Lemma stream_ignores_other_recipients_witness :
  exists s w1,
    streamMessages Demo.alice Demo.world0 = (Returned s, w1)
    /\ calls (sendMessage Demo.alice (Demo.bundleOf Demo.bob) "hi bob" w1).2
       = calls w1
         ++ [RelaySend (outgoing Demo.alice (Demo.bundleOf Demo.bob)
                          (Demo.publicOf Demo.bobKey)
                          {| ciphertextBytes := String.list_byte_of_string "hi bob" |}
                          "hi bob" (clock w1))]
    /\ promises
         (relay_deliver (sendMessage Demo.alice (Demo.bundleOf Demo.bob) "hi bob" w1).2
            (outgoing Demo.alice (Demo.bundleOf Demo.bob)
               (Demo.publicOf Demo.bobKey)
               {| ciphertextBytes := String.list_byte_of_string "hi bob" |}
               "hi bob" (clock w1))) !! stream s
       = Some Pending.
Proof.
  apply (stream_ignores_other_recipients Demo.alice Demo.alice Demo.aliceKey
           (Demo.bundleOf Demo.bob) (Demo.publicOf Demo.bobKey) "hi bob"
           {| ciphertextBytes := String.list_byte_of_string "hi bob" |} Demo.world0).
  - exact StreamClaims.wf_world0.
  - reflexivity.
  - reflexivity.
  - vm_compute. discriminate.
  - reflexivity.
Defined.

Lemma failed_delivery_is_unhandled_witness :
  exists s w1 others,
    streamMessages Demo.alice Demo.world0 = (Returned s, w1)
    /\ unhandled (relay_deliver w1 Demo.garbled)
       = unhandled Demo.world0 ++ others ++ [MalformedEnvelope]
    /\ promises (relay_deliver w1 Demo.garbled) !! stream s = Some Pending.
Proof.
  apply (failed_delivery_is_unhandled Demo.alice Demo.aliceKey Demo.world0
           Demo.garbled [x01; x05; x00] MalformedEnvelope).
  - exact StreamClaims.wf_world0.
  - reflexivity.
  - reflexivity.
  - reflexivity.
  - vm_compute. reflexivity.
Defined.

Lemma cancelled_streams_accumulate_witness :
  observerCount (topicOf Demo.aliceKey)
    (foldl run Demo.world0
       (concat (replicate 3 [DoStream Demo.alice; DoClose (topicOf Demo.aliceKey)])))
  = observerCount (topicOf Demo.aliceKey) Demo.world0 + 3.
Proof.
  apply (cancelled_streams_accumulate Demo.alice Demo.aliceKey 3 Demo.world0).
  - exact StreamClaims.wf_world0.
  - reflexivity.
Defined.

End StreamExtras.

(** ** Observer calls in flight *)

Section InFlightFacts.
Context `{Externals}.

Lemma beginCall_frame (f : Fn) (m : WakuMessage) (st : World * list Suspended) :
  observers (beginCall f m st).1 = observers st.1
  /\ next_fn (beginCall f m st).1 = next_fn st.1
  /\ length (promises (beginCall f m st).1) = length (promises st.1).
Proof. unfold beginCall. repeat case_match; cbn; rewrite ?length_alter; done. Qed.

Lemma beginAll_frame (fs : list Fn) (m : WakuMessage) (st : World * list Suspended) :
  observers (beginAll fs m st).1 = observers st.1
  /\ next_fn (beginAll fs m st).1 = next_fn st.1
  /\ length (promises (beginAll fs m st).1) = length (promises st.1).
Proof.
  unfold beginAll. revert st. induction fs as [|f fs IH]; intros st; [done|].
  cbn [foldl]. destruct (IH (beginCall f m st)) as (-> & -> & ->).
  apply beginCall_frame.
Qed.

Lemma relay_dispatch_frame (st : World * list Suspended) (m : WakuMessage) :
  observers (relay_dispatch st m).1 = observers st.1
  /\ next_fn (relay_dispatch st m).1 = next_fn st.1
  /\ length (promises (relay_dispatch st m).1) = length (promises st.1).
Proof.
  unfold relay_dispatch.
  set (st1 := beginAll (default [] (observers st.1 !! "")) m st).
  destruct (beginAll_frame (default [] (observers st.1 !! "")) m st) as (Ho & Hn & Hp).
  fold st1 in Ho, Hn, Hp.
  destruct (contentTopic m) as [t|]; [|done].
  destruct (decide (t = "")); [done|].
  destruct (beginAll_frame (default [] (observers st1.1 !! t)) m st1) as (-> & -> & ->).
  done.
Qed.

Lemma resumeCall_frame (s : Suspended) (w : World) :
  observers (resumeCall s w) = observers w
  /\ next_fn (resumeCall s w) = next_fn w
  /\ length (promises (resumeCall s w)) = length (promises w).
Proof. unfold resumeCall. case_match; cbn; rewrite ?length_alter; done. Qed.

Lemma awaits_Some (m : WakuMessage) (msg : Message.t) (c : Ciphertext) (s : KeyBundle.t) :
  awaits m = Some (msg, c, s) <->
  exists pl, payload m = Some pl /\ Message_fromBytes pl = Some msg
             /\ Message.ciphertext msg = Some c
             /\ Message.header msg ≫= Message.sender = Some s.
Proof.
  unfold awaits. split.
  - intros Ha. destruct (payload m) as [pl|]; [|done]. cbn in Ha.
    destruct (Message_fromBytes pl) as [msg'|] eqn:Hd; [|done]. cbn in Ha.
    destruct (Message.ciphertext msg') as [c'|] eqn:Hc; [|done]. cbn in Ha.
    destruct (Message.header msg' ≫= Message.sender) as [s'|] eqn:Hs; [|done].
    cbn in Ha. simplify_eq. by exists pl.
  - intros (pl & -> & Hd & Hc & Hs). cbn. rewrite Hd. cbn. rewrite Hc. cbn.
    rewrite Hs. done.
Qed.

(** A call that meets no [await] is over when it returns. *)
Lemma beginCall_no_await (f : Fn) (m : WakuMessage) (w : World) (sus : list Suspended) :
  awaits m = None -> beginCall f m (w, sus) = (call f m w, sus).
Proof.
  unfold awaits, beginCall, call, openEnvelope. intros Ha.
  destruct (fn_body f) as [r p|]; [|done].
  destruct (payload m) as [pl|]; [|done]. cbn in *.
  destruct (Message_fromBytes pl) as [msg|]; [|done]. cbn in *.
  destruct (Message.ciphertext msg) as [c|]; [|done]. cbn in *.
  destruct (Message.header msg ≫= Message.sender) as [s|]; [|done]. done.
Qed.

Lemma beginAll_no_await (fs : list Fn) (m : WakuMessage) (w : World)
    (sus : list Suspended) :
  awaits m = None -> beginAll fs m (w, sus) = (call_all fs m w, sus).
Proof.
  intros Ha. unfold beginAll, call_all. revert w.
  induction fs as [|f fs IH]; intros w; [done|].
  cbn [foldl]. by rewrite beginCall_no_await, IH.
Qed.

Lemma beginAll_awaits (fs : list Fn) (m : WakuMessage) (w : World)
    (sus : list Suspended) (msg : Message.t) (c : Ciphertext) (s : KeyBundle.t) :
  awaits m = Some (msg, c, s) ->
  beginAll fs m (w, sus) = (w, sus ++ suspensions msg c s fs).
Proof.
  intros (pl & Hpl & Hd & Hc & Hs)%awaits_Some. unfold beginAll, suspensions.
  revert sus. induction fs as [|f fs IH]; intros sus; [by rewrite app_nil_r|].
  cbn [foldl omap list_omap]. unfold beginCall at 2.
  destruct (fn_body f) as [r p|]; [|apply IH].
  rewrite Hpl, Hd, Hc, Hs. cbn [fst snd]. rewrite IH. by rewrite <- app_assoc.
Qed.

Lemma resumeCall_suspensions (fs : list Fn) (m : WakuMessage) (w : World)
    (msg : Message.t) (c : Ciphertext) (s : KeyBundle.t) :
  awaits m = Some (msg, c, s) ->
  foldl (fun w s => resumeCall s w) w (suspensions msg c s fs) = call_all fs m w.
Proof.
  intros (pl & Hpl & Hd & Hc & Hs)%awaits_Some. unfold call_all, suspensions.
  revert w. induction fs as [|f fs IH]; intros w; [done|].
  cbn [foldl omap list_omap]. unfold call at 2.
  destruct (fn_body f) as [r p|]; [|apply IH].
  cbn [foldl]. rewrite IH. f_equal.
  unfold resumeCall. cbn. rewrite Hpl, (openEnvelope_decrypted r pl msg c s Hd Hc Hs).
  by destruct (decrypt r c s).
Qed.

■ **Exercise instructions**
Go through the material above line by line and work out how many lines contain the word "ciphertextBytes"; give only that number.

■ **Expected answer**
3